(** What it does when it serves the cache. *)
Lemma loadQuoteByDate_cached d silent st text q :
  truthy (FIXED_QUOTES !! dateKeyOf d) = false →
  localStorage st !! cacheKeyOf d = Some text →
  text ≠ "" →
  JSON_parse text = Some q →
  let r := loadQuoteByDate d false silent st in
  fst r = Fulfilled ()
  ∧ currentQuote (snd r) = q
  ∧ localStorage (snd r) = localStorage st
  ∧ aiCalls (snd r) = aiCalls st.
Proof.
  intros Hk Hc Ht Hq. cbv zeta. unfold loadQuoteByDate. rewrite Hk.
  destruct silent; cbn [negb setLoading localStorage aiCalls andb];
    rewrite Hc, (truthy_Some _ Ht); unfold default; cbn [from_option id]; rewrite Hq; repeat split.
Qed.

Lemma loadQuoteByDate'_cached d st text q :
  truthy (FIXED_QUOTES !! dateKeyOf d) = false →
  localStorage st !! cacheKeyOf d = Some text →
  text ≠ "" →
  JSON_parse text = Some q →
  let r := loadQuoteByDate' d false st in
  fst r = Fulfilled ()
  ∧ currentQuote (snd r) = q
  ∧ localStorage (snd r) = localStorage st
  ∧ aiCalls (snd r) = aiCalls st.
Proof.
  intros Hk Hc Ht Hq. cbv zeta. unfold loadQuoteByDate'. rewrite Hk.
  cbn [negb setLoading localStorage aiCalls andb].
  rewrite Hc, (truthy_Some _ Ht); unfold default; cbn [from_option id]; rewrite Hq; repeat split.
Qed.

(** C2 (as amended): for a date whose key is absent from the fixed dataset,
    when the generation call is reached and fails (the request rejects, or
    the response text is missing, empty or does not parse),
    [generateQuoteOfDay] is fulfilled with the hardcoded fallback record, and
    [loadQuoteByDate] is fulfilled as well, in both revisions, and shows the
    fallback record: the failure does not reach the caller. *)
Theorem failed_generation_falls_back (d : Date) (forceRefresh silent : bool) (st : App) :
  FIXED_QUOTES !! dateKeyOf d = None →
  generationFails (ai (aiCalls st)) →
  forceRefresh = true ∨ truthy (localStorage st !! cacheKeyOf d) = false →
  fst (generateQuoteOfDay d (aiCalls st)) = Fulfilled (Some (record fallbackQuote))
  ∧ (let r := loadQuoteByDate d forceRefresh silent st in
     fst r = Fulfilled ()
     ∧ currentQuote (snd r) = Some (record fallbackQuote))
  ∧ (let r := loadQuoteByDate' d forceRefresh st in
     fst r = Fulfilled ()
     ∧ currentQuote (snd r) = Some (record fallbackQuote)).
Proof.
  intros Hk Hf Hc.
  pose proof (truthy_None_lookup _ _ Hk) as Hk'.
  assert (Hq : fst (generateQuoteOfDay d (aiCalls st)) = Fulfilled (Some (record fallbackQuote)))
    by (rewrite generateQuoteOfDay_fallback by assumption; reflexivity).
  split; [exact Hq|]. split.
  - destruct (loadQuoteByDate_generates d forceRefresh silent st _ Hk' Hc Hq)
      as (H1 & H2 & _).
    cbv zeta. rewrite H1, H2. repeat split.
  - destruct (loadQuoteByDate'_generates d forceRefresh st _ Hk' Hc Hq)
      as (H1 & H2 & _).
    cbv zeta. rewrite H1, H2. repeat split.
Qed.

(** C3: for a date absent from the fixed dataset, with [q] the value
    generation yields: a first load with no cache entry sends one request,
    shows [q] and stores its serialisation under the cache key of the date;
    a following load with [forceRefresh = false] shows exactly [q] again
    (the JSON collaborator reads back what it wrote) and sends no request;
    and a load with [forceRefresh = true] sends a request whatever the cache
    holds.  Both revisions of [loadQuoteByDate]. *)
Theorem generation_is_cached (d : Date) (forceRefresh silent silent2 : bool) (st : App) :
  FIXED_QUOTES !! dateKeyOf d = None →
  ∃ q,
    fst (generateQuoteOfDay d (aiCalls st)) = Fulfilled q
    ∧ (let first := snd (loadQuoteByDate d forceRefresh silent st) in
       let second := loadQuoteByDate d false silent2 first in
       let forced := snd (loadQuoteByDate d true silent st) in
       (localStorage st !! cacheKeyOf d = None →
        aiCalls first = S (aiCalls st)
        ∧ currentQuote first = q
        ∧ localStorage first !! cacheKeyOf d = Some (JSON_stringify q)
        ∧ (JSON_stringify q ≠ "" → JSON_parse (JSON_stringify q) = Some q →
           fst second = Fulfilled ()
           ∧ currentQuote (snd second) = q
           ∧ aiCalls (snd second) = aiCalls first))
       ∧ aiCalls forced = S (aiCalls st)
       ∧ currentQuote forced = q
       ∧ localStorage forced !! cacheKeyOf d = Some (JSON_stringify q))
    ∧ (let first := snd (loadQuoteByDate' d forceRefresh st) in
       let second := loadQuoteByDate' d false first in
       let forced := snd (loadQuoteByDate' d true st) in
       (localStorage st !! cacheKeyOf d = None →
        aiCalls first = S (aiCalls st)
        ∧ currentQuote first = q
        ∧ localStorage first !! cacheKeyOf d = Some (JSON_stringify q)
        ∧ (JSON_stringify q ≠ "" → JSON_parse (JSON_stringify q) = Some q →
           fst second = Fulfilled ()
           ∧ currentQuote (snd second) = q
           ∧ aiCalls (snd second) = aiCalls first))
       ∧ aiCalls forced = S (aiCalls st)
       ∧ currentQuote forced = q
       ∧ localStorage forced !! cacheKeyOf d = Some (JSON_stringify q)).
Proof.
  intros Hk. pose proof (truthy_None_lookup _ _ Hk) as Hk'.
  destruct (generateQuoteOfDay_settles d (aiCalls st)) as (q & Hq).
  exists q. split; [exact Hq|]. cbv zeta. split.
  - split.
    + intros Hnone.
      destruct (loadQuoteByDate_generates d forceRefresh silent st q Hk'
                  (or_intror (truthy_None_lookup _ _ Hnone)) Hq)
        as (_ & H2 & _ & H4 & H5).
      rewrite H5, H2, H4, lookup_insert_eq.
      do 3 (split; [reflexivity|]). intros Hne Hrt.
      destruct (loadQuoteByDate_cached d silent2
                  (snd (loadQuoteByDate d forceRefresh silent st)) (JSON_stringify q) q Hk')
        as (G1 & G2 & _ & G4);
        [rewrite H4; apply lookup_insert_eq | exact Hne | exact Hrt | ].
      rewrite G1, G2, G4, H5. repeat split.
    + destruct (loadQuoteByDate_generates d true silent st q Hk' (or_introl eq_refl) Hq)
        as (_ & H2 & _ & H4 & H5).
      rewrite H5, H2, H4, lookup_insert_eq. repeat split.
  - split.
    + intros Hnone.
      destruct (loadQuoteByDate'_generates d forceRefresh st q Hk'
                  (or_intror (truthy_None_lookup _ _ Hnone)) Hq)
        as (_ & H2 & _ & H4 & H5).
      rewrite H5, H2, H4, lookup_insert_eq.
      do 3 (split; [reflexivity|]). intros Hne Hrt.
      destruct (loadQuoteByDate'_cached d (snd (loadQuoteByDate' d forceRefresh st)) (JSON_stringify q) q Hk')
        as (G1 & G2 & _ & G4);
        [rewrite H4; apply lookup_insert_eq | exact Hne | exact Hrt | ].
      rewrite G1, G2, G4, H5. repeat split.
    + destruct (loadQuoteByDate'_generates d true st q Hk' (or_introl eq_refl) Hq)
        as (_ & H2 & _ & H4 & H5).
      rewrite H5, H2, H4, lookup_insert_eq. repeat split.
Qed.
(** * Three-body physics engine: a shallow embedding of [Physics], [Body]
      and the fixed-timestep loop of [App::run].

    Sources embedded here:
    - [includes/body.h], [includes/Renderer/mesh.h], [includes/Renderer/Sphere3D.h]
      (the fields the physics engine reads and writes);
    - [includes/Physics/physics.h] and [src/9.ThreeBodyProblem/src/Physics/physics.cpp];
    - [includes/application.h] (the accumulator loop and the frame loop of
      [App::run], [App::setupProgram]);
    - [src/9.ThreeBodyProblem/src/Renderer/Sphere3D.cpp] and
      [Surface3D.cpp] (the generated meshes), [camera.cpp], and from
      [renderer.cpp] what [drawSphere], [RenderFrame] and [handleMouse] do
      to bodies, timing and camera (the OpenGL calls are not modelled).

    Numbers.  The C++ code computes with [float] and [double].  This
    development idealises both as the real numbers [R]: [+ - * /] are the
    exact field operations, [glm::sqrt] is [sqrt], [glm::exp] is [exp].
    Overflow, NaN and infinities are outside the model.  A division by
    zero, which yields NaN or an infinity in the source, has no meaningful
    value here ([x / 0] is 0 in [R]); statements that depend on a quotient
    carry the hypothesis that the divisor is not zero.  Rounding is outside
    the model of the physics step.  It is inside the model of the frame
    loop, where it decides how many steps run: [fixedLoopRounded],
    [runFrameRounded] and [runFramesRounded] take the rounding of the
    [float] and [double] results as a parameter, of which [ieee] (rounding
    to nearest, ties to even) and [exactArithmetic] are instances.

    Integers.  [int] values are integers ([Z]) and an [int] expression that
    overflows has no value; [unsigned int] arithmetic wraps modulo 2^32.

    Memory.  [std::vector<Body*>] is modelled as a [list Body] addressed by
    index; the pointers of the vector are assumed pairwise distinct (as they
    are in [App::setupProgram]). *)

From Stdlib Require Import Reals Lra Lia List.
From stdpp Require Import base list.
Import ListNotations.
____________________
▶ _Task to carry out_: Set down the lines above as they stand, starting with the first line and ending with the line that contains "[generateQuoteOfDay] is fulfilled".

▶ _Solution for this problem_:
(** What it does when it serves the cache. *)
Lemma loadQuoteByDate_cached d silent st text q :
  truthy (FIXED_QUOTES !! dateKeyOf d) = false →
  localStorage st !! cacheKeyOf d = Some text →
  text ≠ "" →
  JSON_parse text = Some q →
  let r := loadQuoteByDate d false silent st in
  fst r = Fulfilled ()
  ∧ currentQuote (snd r) = q
  ∧ localStorage (snd r) = localStorage st
  ∧ aiCalls (snd r) = aiCalls st.
Proof.
  intros Hk Hc Ht Hq. cbv zeta. unfold loadQuoteByDate. rewrite Hk.
  destruct silent; cbn [negb setLoading localStorage aiCalls andb];
    rewrite Hc, (truthy_Some _ Ht); unfold default; cbn [from_option id]; rewrite Hq; repeat split.
Qed.

Lemma loadQuoteByDate'_cached d st text q :
  truthy (FIXED_QUOTES !! dateKeyOf d) = false →
  localStorage st !! cacheKeyOf d = Some text →
  text ≠ "" →
  JSON_parse text = Some q →
  let r := loadQuoteByDate' d false st in
  fst r = Fulfilled ()
  ∧ currentQuote (snd r) = q
  ∧ localStorage (snd r) = localStorage st
  ∧ aiCalls (snd r) = aiCalls st.
Proof.
  intros Hk Hc Ht Hq. cbv zeta. unfold loadQuoteByDate'. rewrite Hk.
  cbn [negb setLoading localStorage aiCalls andb].
  rewrite Hc, (truthy_Some _ Ht); unfold default; cbn [from_option id]; rewrite Hq; repeat split.
Qed.

(** C2 (as amended): for a date whose key is absent from the fixed dataset,
    when the generation call is reached and fails (the request rejects, or
    the response text is missing, empty or does not parse),
    [generateQuoteOfDay] is fulfilled with the hardcoded fallback record, and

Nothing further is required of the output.